_WHAT NEEDS TO BE DONE:_ Reproduce, from the lines below, exactly the stretch that begins at the line containing "Prelude: [result] and" and ends at the line containing "of a log and", both included.

Records contained in a dataset:
(* ===== verification/Prelude.v ===== *)
(** * delta-delta-ingest: verification library

    The program (crate [ddi], src/src/) moves rows into Delta tables, exactly once: from
    another Delta table by following its log (a Delta pipeline, pipeline.rs), or from a Kafka
    topic (a Kafka pipeline, kafka/step.rs).  Both keep their offset in [txn] actions of the
    commit that writes the rows.  This library models the parts that decide what is read, what
    is written and where a restart goes on, and proves them against that promise.

    ** The files, and what they model

    Shared.  Prelude: [result] and its notation, integer widths, generic lemmas.  Json:
    serde_json's values.  Error: src/error.rs.  F64: Rust's [f64].  Arrow: the values and
    batches the program computes with, an interface.  Cursor: source/cursor.rs.  Offset:
    offset.rs and the names of stage.rs.  Budget: budget.rs.  Stats: stats.rs.

    The Delta pipeline.  LogStream, LogStreamCorrect: source/log_stream.rs, which cuts a
    table's history into batches.  Dedup, Rescan: dedup.rs, how rows the target already holds
    are skipped, and how far back a rescan reaches.  Watermark: dbt/watermark.rs, who wrote the
    target last.  Lookup: lookup.rs and pipeline.rs's choice and check of the lookups that enrich
    a batch.  Dq: dq.rs, the table of the rows a target does not take.  Upsert: upsert.rs, one row per key.  Grain: grain.rs, the check that a target
    holds one row per key.  Open: what pipeline.rs decides when a pipeline opens.  Delta: its
    step, with what sink.rs writes of a commit.  DeltaCorrect: any number of processes against
    one target.  DeltaWindow, DeltaLookup: a coverage window and the lookups' tables across
    restarts.  DeltaRejects: what a batch's rejects come to in their table.

    The Kafka pipeline.  Partitions, Topic: kafka/partitions.rs and intervals of a topic.
    Takeover, TxnLog, TxnLogCorrect, Fence: fence.rs, that is offsets' names, the one-pass read
    of a log and the fence.  Start: kafka/start.rs.  SetOffsets: kafka/setoffsets.rs.  Member:
    a member's state and handlers (kafka/step.rs, kafka/rebalance.rs); Loop: the step that
    calls them; MemberSound, MemberCorrect, MemberProps: what they preserve, over a member's
    whole life; ExactlyOnce: several members and one table.  Wire: kafka/decode/wire.rs, where
    an Avro record ends.

    Types.  Schema: Arrow's types and a file read as its table declares it.  Fractions: what a
    cast to an integer would drop, at any depth of an array.  Coerce: a batch cast to the
    target's schema, and the rows set aside (src/schema.rs).

    Kafka rows.  Decode: messages into batches (kafka/decode.rs): a decoder per writer schema,
    chunks, isolation of what does not decode, the adapter over arrow-avro, and what is read of a
    writer schema; DecodeCorrect: what its calls hand over; DecodeProps: what a batch comes to.
    Registry: the Schema Registry client (kafka/registry.rs), its requests, its cache and the
    writer schemas of the union; RegistryCorrect: any number of lookups beside each other.
    Union: the schema put together of a topic's writer schemas (kafka/conform.rs,
    with the metadata columns of kafka/decode.rs).  Kdi: the text kafka-delta-ingest wrote of a
    value (kafka/kdi_text.rs).  Conform: fitting an array to a type by name at every depth, a
    batch to the target ([conform]) or to the union ([align]).  ConformCorrect, ConformNested,
    ConformBatch: where one value lands, as a relation; that fitting an array does that to each
    of its rows; and what it makes of a batch.

    The transforms.  JsonText: transform/jsonval.rs, JSON text as Trino reads and writes it.
    JsonGrammar, JsonNumber, JsonWrite, JsonCanonical, JsonHash: what its parser reads, Java's
    spellings, what is written read again, json_parse's text and a HashMap's order.  JsonPath:
    the functions of transform/json.rs.

    A file has its data and operations first, with the source's names; a name that clashes
    with another in the file or a Rocq one is spelled apart ([done_], [admit_message]).  State
    is passed explicitly: an operation returns the new state with its result also where it
    fails, because what an error leaves behind is part of the behaviour.  Kafka handlers are in
    a state and error monad (Member.[M]).

    ** What is assumed of code that is not here

    Libraries are arguments.  delta-rs's log store is the record [LogStore] (Delta tables a
    pipeline reads) or [LogView] (the log [read_txns] replays); [serves] and [views] say that it
    answers from one history; any read may fail.  Opening takes what
    the two tables answer ([Tables]), a step what its writes come to ([Answers]).  A commit of
    delta-rs is [lands] (DeltaCorrect) and [commit_step] (ExactlyOnce): it lands only if no
    commit since the writer's snapshot has a [txn] of the same app id, and an error does not
    say whether it landed.  librdkafka, the schema registry and the clock are the records the
    handlers of Member and Loop take.  The SQL transform, Arrow's
    casts and orders, parsing of timestamps and statistics are functions, with
    hypotheses in [Arrow] (a total order; a value's text tells it apart).  Every property
    with a hypothesis has a witness on concrete data.

    ** What the theorems show

    Exactly once: [every_message_is_committed_exactly_once] (Kafka) and
    [every_source_file_is_committed_exactly_once] (Delta) hold in every run of the two
    transition systems, whatever dies, hangs behind, fails or writes beside them; they are
    proved by invariants over reachable states.  [a_step_is_a_run_of_life] is the refinement
    between the loop of kafka/step.rs and the events of MemberCorrect.

    Reading: a batch of the log stream is exactly the history between its cursors, within its
    limits, always forward, and withheld only when all has been read; a partition is read
    exactly once under any redelivery and replay.  Offsets: [read_txns] is the log's replay,
    the fence accepts exactly the current offsets and keeps what it knows through commits,
    takeover and starts account for every partition, and moving offsets by hand commits what
    was decided.

    Setting aside: a Kafka batch's rejects are recorded once by a call that answers, and a
    Delta batch's as the exactly-once theorem takes them to be.  Skipping: a file excluded by statistics holds nothing wanted; inside a window exactly the
    rows the target covers are dropped; the window survives a restart; a rebuild is not missed;
    a rescan reaches the read point.  Enriching: a retry is given the same version of a lookup,
    and a restart knows which lookups were replaced.  Upserts converge and the window loses no match; the check
    that a target holds a key once is exact for any hash, and holds no more than its ceiling.

    JSON: the parser reads RFC 8259, what the writers write is read back, json_parse's text is
    its own, a path finds the same in either, and a constructor's keys come in the order of the
    slots of a HashMap.

    Types: a row is set aside exactly when the target would not take it, only what is the same
    for every row stops a quarantined batch, a fraction a cast would drop is found wherever it
    is, and a file is read at its table's precision, once and for all.

    Kafka rows: a batch is conformed, and fitted to the union, row by row and always, as the
    relation [lands] says of each value; into the union no value is changed; what was conformed
    is then cast with no value that could stop it; every writer schema's fields are in the
    union, which depends on neither their order nor repetition; and a decimal's bytes are its
    number.  Before that, a batch that is decoded has each message taken once, as a row or as
    undecodable, whatever its decoders answer; where they keep [Laws], a row is what its own
    message decodes to; and the adapter over arrow-avro keeps them if arrow-avro keeps
    [InnerLaws].  What the decoder asks of a registry ([registered]) is what every lookup
    answers, in any interleaving of lookups, of a registry that does not change a schema.

    Errors and liveness: which errors hold a batch, block a pipeline or end it, that nothing
    waits for ever, that a readable log is answered and a healthy one is read.

    ** Bounds and fuel

    Integers are [Z] with the width's wrap-around written out ([u64], [u32], [usize] of 64
    bits, [i64]), as in a release build.  The loops that are not structural take fuel that is
    proved enough: [next_batch] runs at most once per readable version ([next_batch_total]);
    the walks over a log (Watermark, Rescan, [has_data_commit]) are bounded by the source's own
    [max_scan], counted down; TxnLog's walk is bounded by the head it starts at; the parsers of JSON and of
    paths take more than the length of their text ([parse_reads_json] holds of every text); the
    walks over two types of Fractions take their sizes ([drops_fraction_enough]), as does [fit]
    ([fit_answers], which is also that it never fails for want of fuel); [isolate]'s loop takes
    the length of its chunk ([isolate_from_delivers]), and the walk of a writer schema its depth
    ([named_fixed_fuel]).

    ** Not modelled

    Printing, metrics, logging and command lines.  The message texts of errors, beyond what the
    program itself reads of them.  Delta and the member take the coercion as a function over
    rows: Conform and Coerce, which have it over Arrow's types and are composed with each other
    ([no_value_stops_a_batch]), are not composed with them.  The member holds the messages of a
    batch, where the program has a decoder that is fed them and finished when the batch ends:
    Decode is not composed with it, nor with Conform, whose writer schemas are [decoded_schema]'s
    and whose shapes come from [raw_schema].  A lookup's answer is an argument
    of [feed].  Of what Conform does with
    kafka-delta-ingest's text ([fit_kdi]), and of the branch of a union it chooses, the model
    is executable but the theorems say only what holds of any choice.  I/O that only calls a library: storage, parquet, the HTTP
    clients, librdkafka's configuration, publishing, compaction.  SQL planning, validation and rewriting (DataFusion), and of the
    transforms all but the JSON functions.  Parsing of the configuration.  Of
    pipeline.rs, whether a data-quality table is there is an argument of [open_delta], and what
    delta-rs and the transform answer are arguments of [step_delta].  The world of
    DeltaCorrect is for pipelines that append without [dedup_timestamp] and [watermark_uri];
    what those add is proved of one open and one batch at a time (Dedup, Rescan, Watermark,
    DeltaWindow, DeltaLookup, Upsert). *)

From Stdlib Require Import ZArith Lia Ascii String.
From stdpp Require Import base list strings gmap.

_TASK SOLUTION:_
    Shared.  Prelude: [result] and its notation, integer widths, generic lemmas.  Json:
    serde_json's values.  Error: src/error.rs.  F64: Rust's [f64].  Arrow: the values and
    batches the program computes with, an interface.  Cursor: source/cursor.rs.  Offset:
    offset.rs and the names of stage.rs.  Budget: budget.rs.  Stats: stats.rs.

    The Delta pipeline.  LogStream, LogStreamCorrect: source/log_stream.rs, which cuts a
    table's history into batches.  Dedup, Rescan: dedup.rs, how rows the target already holds
    are skipped, and how far back a rescan reaches.  Watermark: dbt/watermark.rs, who wrote the
    target last.  Lookup: lookup.rs and pipeline.rs's choice and check of the lookups that enrich
    a batch.  Dq: dq.rs, the table of the rows a target does not take.  Upsert: upsert.rs, one row per key.  Grain: grain.rs, the check that a target
    holds one row per key.  Open: what pipeline.rs decides when a pipeline opens.  Delta: its
    step, with what sink.rs writes of a commit.  DeltaCorrect: any number of processes against
    one target.  DeltaWindow, DeltaLookup: a coverage window and the lookups' tables across
    restarts.  DeltaRejects: what a batch's rejects come to in their table.

    The Kafka pipeline.  Partitions, Topic: kafka/partitions.rs and intervals of a topic.
    Takeover, TxnLog, TxnLogCorrect, Fence: fence.rs, that is offsets' names, the one-pass read
    of a log and the fence.  Start: kafka/start.rs.  SetOffsets: kafka/setoffsets.rs.  Member:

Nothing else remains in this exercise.